Records provided START

(** C17: with a software AES key in ECB, CBC or padded CBC mode, in either
    direction, updating with the parts of a message and finishing succeeds
    exactly when one call on the whole message does, and gives the same output
    and the same state, with the operation ended. *)
Theorem stream_equals_single parts x s op v out y :
  streaming x s op v → crypt_buffer op = [] → crypt_multipart op = false →
  concat parts ≠ [] → len (concat parts) ≤ ISIZE_MAX → len (concat parts) + 16 ≤ cap →
  stream k e cap parts x = (Ok out, y) ↔ single k e cap (concat parts) x = (Ok out, y).
Proof.
  intros Hs Hb Hm Hne Hl Hc. pose proof (stream_spec parts x s op v out y Hs) as Hspec.
  rewrite Hb in Hspec. cbn [app] in Hspec. rewrite (Hspec Hl Hc).
  pose proof (finish_step x s op v false (Some (concat parts)) (concat parts) Hs) as Hf.
  rewrite Hm, Hb in Hf. specialize (Hf eq_refl (from_raw_parts_all _ Hl) Hl Hc). cbn [app] in Hf. cbn zeta in Hf.
  unfold single, rest_cipher. rewrite bool_decide_eq_false_2 by done. cbn [andb].
  destruct (whole_cipher m key v (concat parts) e) as [o| |].
  - rewrite Hf. split; [by intros [[= ->] ->]|by intros [= -> ->]].
  - destruct (collect cap _ x) as [[]]; [done|..]; (split; [by intros [? _]|done]).
  - destruct (collect cap _ x) as [[]]; [done|..]; (split; [by intros [? _]|done]).
Qed.
End stream.
End ciphers.

(** ** Witness *)

Lemma stream_equals_single_witness :
  stream 1 true 100 [[1; 2; 3]; replicate 20 9; []; [4]] toy_encrypting
    = single 1 true 100 ([1; 2; 3] ++ replicate 20 9 ++ [4]) toy_encrypting ∧
  is_ok (single 1 true 100 ([1; 2; 3] ++ replicate 20 9 ++ [4]) toy_encrypting).1 = true.
Proof.
  split; [|by vm_compute].
  destruct (single 1 true 100 ([1; 2; 3] ++ replicate 20 9 ++ [4]) toy_encrypting) as [[out|er|] y] eqn:Es.
  - apply (stream_equals_single 1 true CKM_AES_CBC_PAD toy_key 100 [[1; 2; 3]; replicate 20 9; []; [4]]
             toy_encrypting toy_session toy_operation toy_iv out y).
    + split_and!; [exact toy_encrypting_open|done|split_and!; auto; by right; right|exact toy_encrypting_authorized].
    + done.
    + done.
    + done.
    + by vm_compute.
    + by vm_compute.
    + exact Es.
  - apply (f_equal (λ p, is_ok p.1)) in Es. vm_compute in Es. discriminate Es.
  - apply (f_equal (λ p, is_ok p.1)) in Es. vm_compute in Es. discriminate Es.
Defined.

Records provided END

## Requirement
The entries above must be transcribed word for word.

## The answer
(** C17: with a software AES key in ECB, CBC or padded CBC mode, in either
    direction, updating with the parts of a message and finishing succeeds
    exactly when one call on the whole message does, and gives the same output
    and the same state, with the operation ended. *)
Theorem stream_equals_single parts x s op v out y :
  streaming x s op v → crypt_buffer op = [] → crypt_multipart op = false →
  concat parts ≠ [] → len (concat parts) ≤ ISIZE_MAX → len (concat parts) + 16 ≤ cap →
  stream k e cap parts x = (Ok out, y) ↔ single k e cap (concat parts) x = (Ok out, y).
Proof.
  intros Hs Hb Hm Hne Hl Hc. pose proof (stream_spec parts x s op v out y Hs) as Hspec.
  rewrite Hb in Hspec. cbn [app] in Hspec. rewrite (Hspec Hl Hc).
  pose proof (finish_step x s op v false (Some (concat parts)) (concat parts) Hs) as Hf.
  rewrite Hm, Hb in Hf. specialize (Hf eq_refl (from_raw_parts_all _ Hl) Hl Hc). cbn [app] in Hf. cbn zeta in Hf.
  unfold single, rest_cipher. rewrite bool_decide_eq_false_2 by done. cbn [andb].
  destruct (whole_cipher m key v (concat parts) e) as [o| |].
  - rewrite Hf. split; [by intros [[= ->] ->]|by intros [= -> ->]].
  - destruct (collect cap _ x) as [[]]; [done|..]; (split; [by intros [? _]|done]).
  - destruct (collect cap _ x) as [[]]; [done|..]; (split; [by intros [? _]|done]).
Qed.
End stream.
End ciphers.

(** ** Witness *)

Lemma stream_equals_single_witness :
  stream 1 true 100 [[1; 2; 3]; replicate 20 9; []; [4]] toy_encrypting
    = single 1 true 100 ([1; 2; 3] ++ replicate 20 9 ++ [4]) toy_encrypting ∧
  is_ok (single 1 true 100 ([1; 2; 3] ++ replicate 20 9 ++ [4]) toy_encrypting).1 = true.
Proof.
  split; [|by vm_compute].
  destruct (single 1 true 100 ([1; 2; 3] ++ replicate 20 9 ++ [4]) toy_encrypting) as [[out|er|] y] eqn:Es.
  - apply (stream_equals_single 1 true CKM_AES_CBC_PAD toy_key 100 [[1; 2; 3]; replicate 20 9; []; [4]]
             toy_encrypting toy_session toy_operation toy_iv out y).
    + split_and!; [exact toy_encrypting_open|done|split_and!; auto; by right; right|exact toy_encrypting_authorized].
    + done.
    + done.
    + done.
    + by vm_compute.
    + by vm_compute.
    + exact Es.
  - apply (f_equal (λ p, is_ok p.1)) in Es. vm_compute in Es. discriminate Es.
  - apply (f_equal (λ p, is_ok p.1)) in Es. vm_compute in Es. discriminate Es.
Defined.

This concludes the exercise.